In life, whatever we decide to pursue or challenge, we’re often told that we must give our one hundred (or even more) percent in order to succeed. And in most (if not all) cases, that’s true. When we put in the effort, we’re able to push forward and accomplish our goals, transform dreams into reality, and make the impossible, possible. While growing up, I’ve learned that this concept has been proven true, time and time again. But recently, after a small exchange with a friend, I began to think about the relationships in my life.
I’ve made and established many relationships, whether it’s with friends, significant others, and even family. And after a lot of heartbreak, a lot of nights spent thinking alone, accompanied with this aforementioned chat that I had with a friend, I started to notice similarities between the relationships that have worked and those that have sadly ended. Of course, there’s the whole spiel that life just happens. Because we get so caught up with our own daily lives, interests and priorities change, it’s only natural that we lose touch with certain people.
But now I think that’s not completely true. It’s that we stop trying. We stop giving our fifty percent of effort in order to maintain that relationship and because of that, it dies. So why is it fifty percent and not one hundred? It’s because in a relationship, where there’s two people involved, we’re meant to meet the other person halfway. If we always gave one hundred percent of ourselves, while someone else gave less than that, we’d become exhausted and may feel like that we’re the only one trying.

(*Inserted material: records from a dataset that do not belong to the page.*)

Lemma four_scores (a b c d : Qc) :
  0 <= a ∧ a <= 1 → 0 <= b ∧ b <= Q2Qc (1 # 2) → 0 <= c ∧ c <= 1 →
  0 <= d ∧ d <= 1 →
  0 <= fsum [a; b; c; d] / Qc_of_nat 4
  ∧ fsum [a; b; c; d] / Qc_of_nat 4 <= Q2Qc (7 # 8).
Proof.
  intros [A0 A1] [B0 B1] [C0 C1] [D0 D1].
  rewrite fsum_foldr. cbn [foldr]. unfold Qcdiv.
  assert (H4 : 0 <= / Qc_of_nat 4) by (by vm_compute).
  split.
  - apply Qcmult_nonneg_nonneg; [|done].
    repeat apply Qcplus_nonneg_nonneg; done.
  - replace (Q2Qc (7 # 8))
      with ((1 + (Q2Qc (1 # 2) + (1 + (1 + 0)))) * / Qc_of_nat 4)
      by (apply Qc_is_canon; reflexivity).
    apply Qcmult_le_compat_r; [|done].
    repeat apply Qcplus_le_compat; try done.
Qed.

(** X25.  Through the application, the overall score of a presentation
    never exceeds 7/8: it is the mean of four checks, each between 0 and
    1, and the hyphenated ids check cannot give more than 1/2 on what the
    analyzer and the application hand over.  An analysis that ended in an
    error scores 0 with no detailed result. *)
Theorem X25_presentation_score_capped
    (metadata : string → string → option string)
    (slide_text : option string) (project_data : gmap string string)
    (pt : V2C.pt_status_data) (slide_count total_text_boxes : nat)
    (analysis_error : option string) :
  let data :=
    V2C.mkPresentation analysis_error
      (V2C._analyze_first_slide metadata slide_text)
      pt slide_count total_text_boxes in
  let rep := V2C.pptx_check_compliance (V2C.reference_of project_data) data in
  0 <= V2C.overall_score rep
  ∧ V2C.overall_score rep <= Q2Qc (7 # 8)
  ∧ (analysis_error ≠ None →
     V2C.overall_score rep = 0 ∧ V2C.detailed_results rep = [])
  ∧ (analysis_error = None → length (V2C.detailed_results rep) = 4%nat).
Proof.
  cbv zeta. unfold V2C.pptx_check_compliance.
  cbn [V2C.presentation_error V2C.first_slide_data V2C.pt_status
       V2C.slide_count V2C.total_text_boxes].
  destruct analysis_error as [msg|]; cbn [V2C.overall_score V2C.detailed_results].
  { split_and!; try done. }
  unfold V2C.overall. cbn [length Nat.ltb Nat.leb map snd].
  destruct (four_scores _ _ _ _
              (v2_first_slide_bounds (V2C.reference_of project_data)
                 (V2C._analyze_first_slide metadata slide_text))
              (analyzed_hyphenated_score metadata slide_text project_data)
              (pt_status_bounds pt)
              (structure_bounds slide_count total_text_boxes)) as [H0 H1].
  split_and!; try done.
Qed.

Lemma v2_first_page_bounds (excel : V2.excel_data) (fp : V2.field_values) :
  0 <= V2.score (V2._check_first_page_compliance excel fp)
  ∧ V2.score (V2._check_first_page_compliance excel fp) <= 1.
Proof.
  unfold V2._check_first_page_compliance.
  destruct (V2.for_each (V2.check_field excel fp) V2.field_mappings (0%nat, []))
    as [[n subs]|e] eqn:E; [|done].
  destruct (for_each_check_field_spec _ _ _ _ _ _ _ E eq_refl) as [Hm Hl].
  simpl. simpl in Hl. apply Qc_fraction_bounds; [|lia].
  rewrite <- Hm, <- Hl. apply matched_le.
Qed.

Lemma v2_footer_bounds (footer : V2C.footer_data) :
  0 <= V2.score (V2C._check_footer_compliance footer)
  ∧ V2.score (V2C._check_footer_compliance footer) <= 1.
Proof. unfold V2C._check_footer_compliance. by destruct (_ && _). Qed.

I can personally say that I am the latter. I would put in one hundred percent of myself into a relationship, while the other person only gave so much. At first, I didn’t expect anything. I thought that this was what a good friend/family member/person should be and that they would naturally reciprocate my effort in due time. But then reality hits and suddenly, I feel like I’m not wanted and that all the effort I put into the relationship was for nothing.
Even now, I firmly believe that in order to maintain a healthy relationship, both parties need to put in their own fifty percent and meet each other halfway. However, as much as I want to believe in solely that, I also think that there are certain exceptions to this rule. We mustn’t forget the genuine people that we encounter in our lives, those that deserve our one hundred percent no matter what. So pick and choose carefully, unless your soul becomes worn out and you begin to despise those whom you once considered close.